(* ===== verification/Execute.v ===== *)
(** * The entry point

    Models [Execute.cpp]: [main] loads the snapshot of the workspace, builds
    an executor, fills it from the snapshot and runs it; and [Virtualize.cpp],
    whose [main] runs an executor without tasks.  The compiled runtime
    is a class of its four entry points; what it may do to memory is the step
    relation [runtime_step], made of the operations of [MemoryOps]. *)

From stdpp Require Import functions.
From S2P Require Import Prelude Pages MappedRange AddressSpace MapChange MemoryOps Tools FileCache Tasks Decoder Lifter Executor ProgramSnapshot Workspace.
Import HostTools.

(** ** The compiled runtime *)

(** The functions [Executor::Executor] looks up by name. *)
Class Runtime (C OS : Type) := {
  vmill_init : World C OS -> outcome (World C OS);
  vmill_create_task : list Z -> Z -> Z -> World C OS -> outcome (World C OS);
  vmill_resume : World C OS -> outcome (World C OS);
  vmill_fini : World C OS -> outcome (World C OS)
}.

(** A call of [__vmill_create_task]: the initial task and its memory. *)
Abbreviation call := (InitialTaskInfo * Z)%type.

Section steps.
Context {C OS : Type} (version_code : bool) (Hash : list Z -> Z) (address_size : Z).
Implicit Types (w : World C OS).

Definition set_space w (m : Z) (h : Heap) (s : AddressSpace) : World C OS :=
  MkWorld (w_exec w) h (<[m := s]> (w_spaces w)) (w_next w) (w_os w) (w_running w).
Definition with_os w (os : OS) : World C OS := MkWorld (w_exec w) (w_heap w) (w_spaces w) (w_next w) os (w_running w).
Definition with_exec w (e : Executor C) : World C OS := MkWorld e (w_heap w) (w_spaces w) (w_next w) (w_os w) (w_running w).

(** [__vmill_allocate_address_space] and [__vmill_free_address_space]. *)
Definition vmill_allocate_address_space w : outcome (World C OS) :=
  '(h, s) ← AddressSpace_new (w_heap w) address_size; Ok (with_space w h s).
Definition vmill_free_address_space w (m : Z) : World C OS :=
  MkWorld (w_exec w) (w_heap w) (delete m (w_spaces w)) (w_next w) (w_os w) (w_running w).

(** One thing the runtime does: an operation on a memory it was given, which
    are those numbered from [first], allocating or freeing a memory, changing
    its own state, or having the executor translate code. *)
Inductive runtime_step (first : Z) w : World C OS -> Prop :=
| rs_memory m s h' s' :
    first <= m -> w_spaces w !! m = Some s -> memory_op version_code Hash (w_heap w) s h' s' ->
    runtime_step first w (set_space w m h' s')
| rs_allocate w' : vmill_allocate_address_space w = Ok w' -> runtime_step first w w'
| rs_free m : first <= m -> runtime_step first w (vmill_free_address_space w m)
| rs_os os : runtime_step first w (with_os w os)
| rs_exec e : initial_tasks e = initial_tasks (w_exec w) -> runtime_step first w (with_exec w e).
End steps.

(** ** [main] *)

Definition EXIT_SUCCESS : Z := 0.

(** The names [Executor::Executor] looks up in the code cache. *)
Definition chars (s : string) : list Z := (fun c => Z.of_N (Ascii.N_of_ascii c)) <$> String.list_ascii_of_string s.
Definition runtime_intrinsics : list (list Z) :=
  chars <$> ["__vmill_init"; "__vmill_create_task"; "__vmill_resume"; "__vmill_fini"].

(** [LoadOneTool]: the built-in tools, then shared libraries.  [kvm] is
    commented out. *)
Definition find_tool {M} (branch_coverage value_coverage fuzzer : Tool M) (FileExists : list Z -> bool) (open_library : list Z -> Tool M)
    (name_or_path : list Z) : option (Tool M) :=
  if decide (name_or_path = chars "branch_coverage") then Some branch_coverage
  else if decide (name_or_path = chars "value_coverage") then Some value_coverage
  else if decide (name_or_path = chars "fuzzer") then Some fuzzer
  else if FileExists name_or_path then Some (open_library name_or_path)
  else None.

Section execs.
Context {C OS : Type} {CacheOps : TranslationCache C Module_} {RuntimeOps : Runtime C OS}.

(** [executor.Run()]. *)
Definition Run : World C OS -> outcome (World C OS) :=
  Executor_Run vmill_init vmill_resume vmill_fini vmill_create_task.

Fixpoint run_execs (max_num_execs : nat) (w : World C OS) : outcome (World C OS) :=
  match max_num_execs with
  | O => Ok w
  | S n => w ← Run w; run_execs n w
  end.

(** The host and the flags, as for the workspace. *)
Context (CurrentWorkingDirectory PathSeparator : string) (CanonicalPath : string -> string).
Context (TryCreateDirectory FileExists can_open_snapshot : string -> bool) (ParseFromIstream : string -> option Program).
Context (FLAGS_workspace : string) (FLAGS_max_num_execs : Z).
Context (files : string -> option (list Z)) (can_open : string -> bool) (read_amount : string -> Z -> Z -> option Z).
(** remill: whether a name is that of an architecture or an operating system,
    and the address size of an architecture. *)
Context (valid_arch valid_os : string -> bool) (arch_address_size : string -> Z).
(** The functions of the host and the tools' wrappers of them, the
    instrumentation tools, [FLAGS_num_io_threads], [CodeCache::Create]
    for the architecture and the operating system of the flags, and the file
    of the index. *)
Context {M : Type} (host_function : list Z -> Z) (wrapper : list Z -> Z -> Z).
Context (find_tool : list Z -> option (Tool M)) (alloc_funcs : gmap (list Z) Z) (FLAGS_num_io_threads : Z).
Context (CodeCache_Create : Tool M -> string -> string -> Paths -> outcome (C * Paths)).
Context (index_file : string -> @File CachedIndexEntry * bool).
(** The state of the runtime before [__vmill_init]. *)
Context (os0 : OS).

Local Abbreviation SnapshotPath := (SnapshotPath CurrentWorkingDirectory PathSeparator CanonicalPath TryCreateDirectory FLAGS_workspace).
Local Abbreviation IndexPath := (IndexPath CurrentWorkingDirectory PathSeparator CanonicalPath TryCreateDirectory FLAGS_workspace).

(** [vmill::Executor executor;] *)
Definition construct_executor (FLAGS_tool : list Z) (arch os : string) (p : Paths) : outcome (Executor C * Paths) :=
  tool ← LoadTool host_function wrapper find_tool alloc_funcs FLAGS_tool FLAGS_num_io_threads;
  '(c, p) ← CodeCache_Create tool arch os p;
  '(path, p) ← IndexPath p;
  let '(f, map_succeeds) := index_file path in
  e ← Executor_new c (Open sizeof_CachedIndexEntry f map_succeeds) runtime_intrinsics (chars "__remill_error");
  Ok (e, p).

Definition initial_world (e : Executor C) : World C OS := MkWorld e empty_heap ∅ 0 os0 false.

Definition main (FLAGS_tool : list Z) (p : Paths) : outcome (Z * World C OS) :=
  check (0 <? FLAGS_max_num_execs) ;;
  '(path, p) ← SnapshotPath p;
  snapshot ← LoadSnapshotFromFile FileExists can_open_snapshot ParseFromIstream path;
  check (valid_arch (pg_arch snapshot)) ;;
  check (valid_os (pg_os snapshot)) ;;
  '(e, p) ← construct_executor FLAGS_tool (pg_arch snapshot) (pg_os snapshot) p;
  w ← LoadSnapshotIntoExecutor files can_open read_amount (arch_address_size (pg_arch snapshot)) snapshot (initial_world e);
  w ← run_execs (Z.to_nat FLAGS_max_num_execs) w;
  Ok (EXIT_SUCCESS, w).

(** [main] of [Virtualize.cpp]: the tool [kvm] is put in front of the tools
    that were asked for, and there are no tasks. *)
Definition virtualize_tool (FLAGS_tool : list Z) : list Z := chars "kvm" ++ [kPathListSep] ++ FLAGS_tool.

Definition virtualize_main (FLAGS_arch FLAGS_os : string) (FLAGS_tool : list Z) (p : Paths) : outcome (Z * World C OS) :=
  check (0 <? FLAGS_max_num_execs) ;;
  check (valid_arch FLAGS_arch) ;;
  check (valid_os FLAGS_os) ;;
  '(e, p) ← construct_executor (virtualize_tool FLAGS_tool) FLAGS_arch FLAGS_os p;
  w ← run_execs (Z.to_nat FLAGS_max_num_execs) (initial_world e);
  Ok (EXIT_SUCCESS, w).
End execs.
____
WORK ITEM ▸
If a line above includes the string "Some", pick it out.

TASK OUTPUT ▸
    first <= m -> w_spaces w !! m = Some s -> memory_op version_code Hash (w_heap w) s h' s' ->
  if decide (name_or_path = chars "branch_coverage") then Some branch_coverage
  else if decide (name_or_path = chars "value_coverage") then Some value_coverage
  else if decide (name_or_path = chars "fuzzer") then Some fuzzer
  else if FileExists name_or_path then Some (open_library name_or_path)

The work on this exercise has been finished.